■週報:世界の防衛,最新11論点
今回は空軍関連の話題を戦闘機について中心に11論点を視てみましょう。
アメリカ空軍は2021年3月に実施したF-15C戦闘機からのAMRAAM極超長距離射程射撃試験において記録的な長射程での命中を記録したとのこと。発表は4月4日に行われたが、長大とされる射程の詳細は発表されていない。この試験は第83評価支援飛行隊が実施、単独飛行BQM-167無人標的機に対しAIM-120D-AMRAAMを用いて実施したという。
AIM-120D-AMRAAMの射程は160kmであるが、これを上回ったと考えられる。アメリカでは海軍のF-14戦闘機がAIM-54フェニックスミサイルにより射程180kmを達成、戦闘機からのミサイルは200km以下が限界と考えられていたが、アメリカ空軍の発表では史上最長という表現も用いられており、これが海軍機を含め最長であるかについて興味深い。
■F-16block72に生産網再建
戦闘機の製造には量産ラインをどう維持するかが日本のF-2でも問題となりましたがアメリカはF-16block72の量産ラインについてどう対応したのでしょう。
アメリカのロッキードマーティン社は今後128機の新造が見込まれる最新F-16block72の量産へ製造ラインを強化したとのこと。F-16戦闘機はアメリカ空軍の数の上での主力戦闘機であるが、後継機となるF-35戦闘機の量産本格化によりロッキードマーティン社のテキサス州フォートワース工場での生産ラインは2010年代後半に既に閉鎖されていました。
F-16block72は最新のAESAレーダーを備えコンフォーマル式燃料タンクを備える等、F-35戦闘機に準じる航空機であり、アメリカでは第五世代戦闘機には及ばないものの既存の4.5世代戦闘機よりも新しい准第五世代戦闘機としています。一時は製造ラインをインドに移転する計画もありましたがインドのF-16採用は今も未決定でその目処は立っていません。

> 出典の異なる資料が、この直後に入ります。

(** One operation keeps the log trailing the limiter, and within the
    limit. *)
Lemma spent_step_inv ip rl log clock op :
  trails clock (windowDuration rl) log (stamps rl ip) ->
  limited (windowDuration rl) (maxAttempts rl) log -> on_time clock op ->
  trails (tick clock op) (windowDuration rl) (spent_step ip rl log op)
    (stamps (limiter_step rl op) ip) /\
  limited (windowDuration rl) (maxAttempts rl) (spent_step ip rl log op).
Proof.
  intros Ht Hlim Hc.
  destruct op as [ip' now now'|ip'|now]; cbn [limiter_step spent_step tick on_time] in *.
  - rewrite stamps_spend.
    destruct (String.eqb_spec ip' ip) as [->|]; cbn [andb];
      [|split; [eapply trails_later; [|done]; lia|done]].
    destruct (snd _) eqn:Hok; [|split; [eapply trails_later; [|done]; lia|done]].
    split; [eapply trails_record; [done|lia]|]. intros a.
    unfold CheckAndRecord in Hok. destruct (Z.leb_spec (maxAttempts rl)
      (count_after (now - windowDuration rl) (stamps rl ip))) as [|Hlt]; [done|].
    unfold in_window. rewrite filter_app, length_app, filter_cons, filter_nil.
    specialize (Hlim a). unfold in_window in Hlim. case_decide as Hw; cbn [length]; [|lia].
    assert (length (in_window a (windowDuration rl) log)
      <= length (after (now - windowDuration rl) log))%nat as Hle
      by (apply in_window_after; lia).
    rewrite (trails_after clock now _ log (stamps rl ip)) in Hle by (done || lia).
    unfold count_after in Hlt. unfold in_window in Hle. lia.
  - rewrite stamps_refund.
    destruct (String.eqb_spec ip' ip) as [->|]; cbn [andb]; [|done].
    destruct (stamps rl ip) as [|x l] eqn:E; cbn [is_nil negb]; [done|].
    rewrite <- E in *. split; [by apply trails_refund|].
    intros a. specialize (Hlim a). pose proof (in_window_take a (windowDuration rl)
      (length log - 1) log). lia.
  - rewrite stamps_sweep. split; [by eapply trails_sweep|done].
Qed.

Lemma spent_limited ip ops rl log clock :
  timed clock ops -> trails clock (windowDuration rl) log (stamps rl ip) ->
  limited (windowDuration rl) (maxAttempts rl) log ->
  limited (windowDuration rl) (maxAttempts rl) (spent ip rl log ops).
Proof.
  revert rl log clock. induction ops as [|op ops IH]; intros rl log clock Htm Ht Hlim; [done|].
  destruct Htm as [Hop Htm]. cbn [spent]. destruct (step_config rl op) as [E1 E2].
  destruct (spent_step_inv ip rl log clock op Ht Hlim Hop) as [Ht' Hlim'].
  rewrite <- E1, <- E2 in *. by eapply IH.
Qed.
(* ===== verification/AuditChain.v ===== *)
(** * The audit log
      (server/src/internal/auth: audit.go, audit_tail.go, audit_head.go,
      audit_verify.go)

    The table of events with its hash chain, the two tail anchors beside it,
    and the operations on them: recording an event, purging old ones, and
    verifying the log.  Hashing and JSON are parameters ([Primitives]).  A
    store may be read in any state, as somebody with access to the file may
    leave it; each query may fail. *)
From stdpp Require Import base list strings.
From S2P Require Import Prelude AuditText.

Local Open Scope string_scope.
Local Open Scope Z_scope.
Local Open Scope res_scope.

(** ** Events *)

Record AuditEvent := {
  ID : Z;
  OccurredAt : Z;
  ActorType : string;
  ActorID : option Z;
  ActorName : string;
  ActorIP : string;
  Action : string;
  TargetType : string;
  TargetID : option Z;
  TargetName : string;
  Outcome : string;
  Error : string;
  Details : string;
  PrevHash : string;
  Hash : string;
  HashVersion : Z;
}.

(** What a purge or re-chain event records about the log it left behind. *)
Record auditAnchor := {
  OldestRetainedID : option Z;
  OldestRetainedHash : string;
  HistoryThroughID : option Z;
  HistoryEvents : Z;
  HistoryDigest : string;
}.

Definition no_anchor : auditAnchor :=
  {| OldestRetainedID := None; OldestRetainedHash := "";
     HistoryThroughID := None; HistoryEvents := 0; HistoryDigest := "" |}.

(** The details of a purge event. *)
Record purge_details := {
  older_than : string;
  removed : Z;
  retained : auditAnchor;
}.

(** HMAC-SHA256 and SHA-256, in hexadecimal, and the JSON of a purge event's
    details, written and read. *)
Class Primitives := {
  hmac : string -> string -> string;
  sha256 : string -> string;
  marshal : purge_details -> string;
  unmarshal : string -> option auditAnchor;
}.

Inductive audit_error :=
| QueryFailed
| ErrAuditChainBroken
| ErrAuditChainDowngraded
| ErrAuditUnkeyedRow
| ErrAuditKeyMismatch
| errUnknownAuditHashVersion
| errNoAuditKey
| errAuditRowUnverified
| errAuditAnchorUnverified
| errStopAuditWalk
| errBadDetails.

#[export] Instance audit_error_eq_dec : EqDecision audit_error.
Proof. solve_decision. Defined.

Abbreviation result := (res audit_error).

(** ** The file *)

(** A primary anchor as a current-key anchor's HMAC covers it. *)
Record auditTailBinding := { b_id : Z; b_hash : string; b_mac : string }.

(** A row of audit_tail; [bound] is its bound_ columns, set or not. *)
Record auditTailSlot := {
  event_id : Z;
  event_hash : string;
  mac : string;
  bound : option auditTailBinding;
}.
(* ===== verification/AuditSound.v ===== *)
(** * What the audit log guarantees

    A log the server wrote always verifies, and a file that verifies is a
    state the log has been in: rows cannot be altered, added, reordered or
    removed without the key.  The limit is in the statement: somebody who
    puts back an old file entire, anchor included, is not found out. *)
From stdpp Require Import base list strings sets sorting.
From S2P Require Import Prelude AuditText AuditChain AuditVerify.

Local Open Scope Z_scope.
Local Open Scope res_scope.

(** ** Events are rendered without ambiguity *)

(** The event with the columns its hash does not cover blanked. *)
Definition content (ev : AuditEvent) : AuditEvent := set_hash ev 0 "".

Lemma auditIDString_inj a b : auditIDString a = auditIDString b -> a = b.
Proof.
  destruct a as [a|], b as [b|]; simpl; intros H; try done.
  - by rewrite (FormatInt_inj a b H).
  - by apply FormatInt_nonempty in H.
  - symmetry in H. by apply FormatInt_nonempty in H.
Qed.

Lemma auditCanonical_inj l l' e e' :
  auditCanonical l e = auditCanonical l' e' -> l = l' /\ content e = content e'.
Proof.
  intros H%canonicalFields_inj. injection H as
    -> ?%FormatInt_inj ? ?%FormatTime_inj ? ?%auditIDString_inj ? ? ? ?
    ?%auditIDString_inj ? ? ? ?.
  split; [done|]. destruct e, e'. unfold content, set_hash, with_place. simpl in *.
  by subst.
Qed.

Lemma content_fields e e' :
  content e = content e' ->
  HashVersion e = HashVersion e' /\ PrevHash e = PrevHash e' /\ Action e = Action e' /\
  Details e = Details e' /\ forall l, auditCanonical l e = auditCanonical l e'.
Proof.
  destruct e, e'. unfold content, set_hash, with_place. cbn.
  intros [= -> -> -> -> -> -> -> -> -> -> -> -> -> ->]. done.
Qed.

(** ** Reading by pages *)

Definition by_id (a b : AuditEvent) : Prop := ID a < ID b.

Lemma filter_all {A} (P : A -> Prop) `{!forall x, Decision (P x)} (l : list A) :
  (forall x, x ∈ l -> P x) -> filter P l = l.
Proof.
  induction l as [|x l IH]; intros Hp; [done|].
  rewrite filter_cons_True by (apply Hp; left).
  rewrite IH; [done|]. intros y Hy. apply Hp. by right.
Qed.

Lemma filter_none {A} (P : A -> Prop) `{!forall x, Decision (P x)} (l : list A) :
  (forall x, x ∈ l -> ~ P x) -> filter P l = [].
Proof.
  induction l as [|x l IH]; intros Hp; [done|].
  rewrite filter_cons_False by (apply Hp; left). apply IH. intros y Hy. apply Hp. by right.
Qed.

Lemma sorted_split a x b :
  StronglySorted by_id (a ++ b) -> last a = Some x ->
  filter (fun ev => ID x < ID ev) (a ++ b) = b.
Proof.
  intros Hs [a' ->]%last_Some. rewrite filter_app, filter_none, filter_all; [done|..].
  - intros y Hy. apply (StronglySorted_app_1_elem_of _ _ _ x y Hs); [set_solver|done].
  - intros y [Hy| ->%list_elem_of_singleton]%elem_of_app; [|lia].
    apply StronglySorted_app_1_l in Hs.
    pose proof (StronglySorted_app_1_elem_of _ _ _ y x Hs Hy ltac:(set_solver)) as H.
    unfold by_id in H. lia.
Qed.

(** What the code relies on: an HMAC is not the empty string, and the details
    of a purge event are read back as they were written. *)
Class PrimitiveLaws (prims : Primitives) : Prop := {
  hmac_nonempty key m : hmac key m <> ""%string;
  marshal_nonempty p : marshal p <> ""%string;
  unmarshal_marshal p : unmarshal (marshal p) = Some (retained p);
}.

ロッキードマーティン社テキサス州フォートワース工場は同社の主力工場に当りますが、今回F-16block72はサウスカロライナ州のグリーンビル工場に製造ラインを創設する事となりました。バーレーン、スロバキア、ブルガリア、台湾等が導入を計画、2022年に初号機が完成します。ロッキードマーティン社ではアメリカ空軍への再配備も期待しています。
■FCAS計画エンジン開発へ新会社
エンジン開発は戦闘機開発の肝心要の部分で日本も苦労していますが。
欧州将来戦闘機FCAS計画についてエンジン開発へEUMET独仏合弁会社が設立することとなりました。FCASは第五世代戦闘機を持たない独仏が目指す第六世代戦闘機計画です。これはフランスのサフラングループとドイツのMTUアエロエンジン社が共同出資し創設されるもので、EUMET合弁会社の本社機能はドイツのミュンヘンに置かれるとのこと。
EUMET独仏合弁会社として今回はドイツが参画する事となりましたが、実際にはドイツに戦闘機用エンジン開発技術は無く、ラファール戦闘機に搭載されるM-88エンジン技術を持つサフラングループが事実上の主導権を握り、ドイツが開発費を負担するという構図です。サフラングループはスネクマ社とSAGENグループが2005年に合併し誕生しました。
■トルコF-35導入禁止決定
F-35を導入するには信頼が必要でして安価だから自衛隊もロシア製戦闘機をと昔論評していた自称ヒョーロン家は猛省して頂きたい。
アメリカ政府は情報保全上の著しい問題状態が解決されないままだとして、2021年4月21日にトルコを正式にJSF統合打撃戦闘機F-35パートナー国から除外した事を通知しました。トルコ政府はアメリカ政府を相手取りトルコ政府が支出した15億ドルの返還かトルコ向け初号機を含む4機のF-35を引き渡すよう求める裁判の可能性を示唆しています。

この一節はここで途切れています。